# [ACTION ITEM]
Your task is to quote the records from their first line through the line containing "(evolves_settled _ _ _ _ He)).", with nothing added or left out.

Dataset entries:
-- Opening Marker --

Lemma knows_stays a b b' :
knows a b -> (settled (state_ b) = true -> settled (state_ b') = true /\ local_description_ b' = local_description_ b) -> knows a b'.
Proof.
intros Hk Hb d Hd. destruct (Hk d Hd) as (Hs & d' & Hl & Hw). destruct (Hb Hs) as [Hs' El]. split; [done|]. exists d'.
by rewrite El.
Qed.
Lemma spec_settled e s d s' : spec_step transport_parser e s d s' -> settled (state_ s) = true ->
settled (state_ s') = true /\ local_description_ s' = local_description_ s.
Proof.
intros He. destruct e; cbn in He; try (destruct He as [_ He]; by apply (evolves_settled _ _ _ _ He)).
- destruct He as (_ & s1 & a & He & _ & ->). apply (evolves_settled _ _ _ _ He).
- destruct (posted_ s); [by destruct He as [_ ->]|]. destruct He as [He _]. apply (evolves_settled _ _ _ _ He).
Qed.
Lemma spec_parsers e s d s' : spec_step transport_parser e s d s' -> GetContentParsers s' = GetContentParsers s.
Proof.
intros He. destruct e; cbn in He; try (destruct He as [_ He]; by destruct (evolves_ids _ _ _ _ He) as (_ & _ & ?)).
- destruct He as (_ & s1 & a & He & _ & ->). by destruct (evolves_ids _ _ _ _ He) as (_ & _ & ?).
- destruct (posted_ s); [by destruct He as [_ ->]|]. destruct He as [He _]. by destruct (evolves_ids _ _ _ _ He) as (_ & _ & ?).
Qed.
(** A step of [a] brings it what [b] says, or nothing. *)
Lemma knows_step e a a' b d :
spec_step transport_parser e a d a' -> GetContentParsers a = GetContentParsers b -> knows a b ->
(forall msg, e = Incoming msg -> says transport_parser R b msg) -> knows a' b.
Proof.
intros He Ep Hk Hs.
assert (Hno : forall s, evolves transport_parser None s a' -> remote_description_ s = remote_description_ a -> knows a' b).
{ intros s He' Er c Hc. apply Hk. destruct (evolves_remote _ _ _ _ He') as [E | (? & ? & _)]; [|done]. by rewrite <- Er, <- E. }
destruct e as [c|msg|msg|o er|n te| |al| |]; cbn in He; try (destruct He as [_ He]; by eapply Hno).
- destruct He as (_ & s1 & ans & He & _ & ->). intros c Hc. cbn in Hc.
  destruct (Hs msg eq_refl) as [Hu Hsay]. destruct (evolves_remote _ _ _ _ He) as [E | (m & [= <-] & [Hu' | [Ht Hr]])]; [by apply Hk; rewrite <- E|done|].
  destruct (Hsay Ht) as (Hse & d' & Hl & Hw). split; [done|]. exists d'. split; [done|]. intros Hwr.
  destruct Hr as (cm & Hcm & Er). destruct (Hw Hwr) as (d'' & Hrd & Hpa). rewrite Ep, Hpa in Hcm. injection Hcm as <-.
  rewrite Hc in Er. injection Er as ->. exact Hrd.
- destruct (posted_ a) as [|m q]; [by destruct He as [_ ->]|]. destruct He as [He _]. by eapply Hno.
Qed.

-- Closing Marker --

# [PROBLEM SOLUTION]
Lemma knows_stays a b b' :
knows a b -> (settled (state_ b) = true -> settled (state_ b') = true /\ local_description_ b' = local_description_ b) -> knows a b'.
Proof.
intros Hk Hb d Hd. destruct (Hk d Hd) as (Hs & d' & Hl & Hw). destruct (Hb Hs) as [Hs' El]. split; [done|]. exists d'.
by rewrite El.
Qed.
Lemma spec_settled e s d s' : spec_step transport_parser e s d s' -> settled (state_ s) = true ->
settled (state_ s') = true /\ local_description_ s' = local_description_ s.
Proof.
intros He. destruct e; cbn in He; try (destruct He as [_ He]; by apply (evolves_settled _ _ _ _ He)).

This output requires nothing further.